The output should be exactly the lines from the one containing "#[export, refine] Instance" through the last line of the records, and only those.

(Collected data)
== Segment start ==

(* ===== verification/ByteQueue.v ===== *)
(** * ByteQueue: what a connection relies on of its buffers

    [TcpConnection] appends to, writes out of and reads into two byte buffers.  The
    interface states what it needs of them; [Buffer] implements it.  Running out of
    address space ([LengthError]) is the one way in which an operation may not
    return. *)
From S2P Require Import Prelude Buffer.

Class ByteQueue (Q : Type) : Type := {
  q_ok : Q → Prop;
  q_bytes : Q → list byte;
  q_init : Q;
  q_readable : Q → Z;
  q_contents : Q → outcome (list byte);        (** the bytes from [peek()] on *)
  q_append : list byte → Z → prog Q ();
  q_retrieve : Z → prog Q ();
  q_readFd : (list Z → readv_answer) → prog Q (Z * option Z);
  q_init_ok : q_ok q_init;
  q_init_bytes : q_bytes q_init = [];
  q_readable_spec b : q_ok b → q_readable b = zlen (q_bytes b);
  q_contents_spec b : q_ok b → q_contents b = Ok (q_bytes b);
  q_append_spec (E : fault → Prop) b d : q_ok b → zlen d < 2 ^ 63 → E LengthError →
    wpf E (q_append d (zlen d)) (λ _ b', q_ok b' ∧ q_bytes b' = q_bytes b ++ d) b;
  q_retrieve_spec (E : fault → Prop) b n : q_ok b → 0 ≤ n ≤ zlen (q_bytes b) →
    wpf E (q_retrieve n) (λ _ b', q_ok b' ∧ q_bytes b' = zdrop n (q_bytes b)) b;
  q_readFd_spec (E : fault → Prop) b readv : q_ok b → readv_law readv → E LengthError →
    wpf E (q_readFd readv)
      (λ r b', q_ok b' ∧
         ((∃ d lens, readv lens = RvData d ∧ r = (zlen d, None) ∧ q_bytes b' = q_bytes b ++ d) ∨
          (∃ e, r = (-1, Some e) ∧ b' = b))) b
}.

(** [Buffer] is one. *)
#[export, refine] Instance buffer_queue : ByteQueue Buffer := {|
  q_ok := wf;
  q_bytes := view;
  q_init := Buffer_default;
  q_readable := readableBytes;
  q_contents b := mem_read (buffer_ b) (peek b) (readableBytes b);
  q_append := append;
  q_retrieve := retrieve;
  q_readFd := readFd
|}.
Proof.
  - apply wf_default.
  - apply view_default.
  - apply readable_view.
  - intros b Hb. by rewrite readable_view, read_view.
  - intros E b d Hb Hd HE. pose proof (zlen_nonneg d).
    assert (Hroom : room b (zlen d) ∨ ¬ room b (zlen d)) by (unfold room; lia).
    destruct Hroom as [Hroom|Hfull].
    + eapply wp_mono; [apply wp_weaken; apply append_ok; [done|lia|done]|].
      cbv beta. rewrite ztake_ge by lia. intros _ b' (? & ? & _). done.
    + unfold wpf. rewrite append_fails; [done|done|unfold max_size; lia|done].
  - intros E b n Hb Hn. eapply wp_mono; [apply wp_weaken; by apply retrieve_spec|].
    cbv beta. intros _ b' (? & ? & _). done.
  - intros E b readv Hb Hlaw HE.
    destruct (readv (iov_lengths (zlen (buffer_ b) - writerIndex_ b))) as [e|d] eqn:Hr.
    + unfold wpf. rewrite (readFd_error _ _ _ Hb Hr). split; [done|]. right. by exists e.
    + eapply wp_mono.
      { apply readFd_any; [done|exact Hr| |by right]. eapply Hlaw; [|exact Hr].
        apply iov_nonneg. wf_lia. }
      cbv beta. intros r b' (-> & ? & ? & _). split; [done|]. left. by eexists d, _.
Defined.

== Segment end ==

> **Task output**:
#[export, refine] Instance buffer_queue : ByteQueue Buffer := {|
  q_ok := wf;
  q_bytes := view;
  q_init := Buffer_default;
  q_readable := readableBytes;
  q_contents b := mem_read (buffer_ b) (peek b) (readableBytes b);
  q_append := append;
  q_retrieve := retrieve;
  q_readFd := readFd
|}.
Proof.
  - apply wf_default.
  - apply view_default.
  - apply readable_view.
  - intros b Hb. by rewrite readable_view, read_view.
  - intros E b d Hb Hd HE. pose proof (zlen_nonneg d).
    assert (Hroom : room b (zlen d) ∨ ¬ room b (zlen d)) by (unfold room; lia).
    destruct Hroom as [Hroom|Hfull].
    + eapply wp_mono; [apply wp_weaken; apply append_ok; [done|lia|done]|].
      cbv beta. rewrite ztake_ge by lia. intros _ b' (? & ? & _). done.
    + unfold wpf. rewrite append_fails; [done|done|unfold max_size; lia|done].
  - intros E b n Hb Hn. eapply wp_mono; [apply wp_weaken; by apply retrieve_spec|].
    cbv beta. intros _ b' (? & ? & _). done.
  - intros E b readv Hb Hlaw HE.
    destruct (readv (iov_lengths (zlen (buffer_ b) - writerIndex_ b))) as [e|d] eqn:Hr.
    + unfold wpf. rewrite (readFd_error _ _ _ Hb Hr). split; [done|]. right. by exists e.
    + eapply wp_mono.
      { apply readFd_any; [done|exact Hr| |by right]. eapply Hlaw; [|exact Hr].
        apply iov_nonneg. wf_lia. }
      cbv beta. intros r b' (-> & ? & ? & _). split; [done|]. left. by eexists d, _.
Defined.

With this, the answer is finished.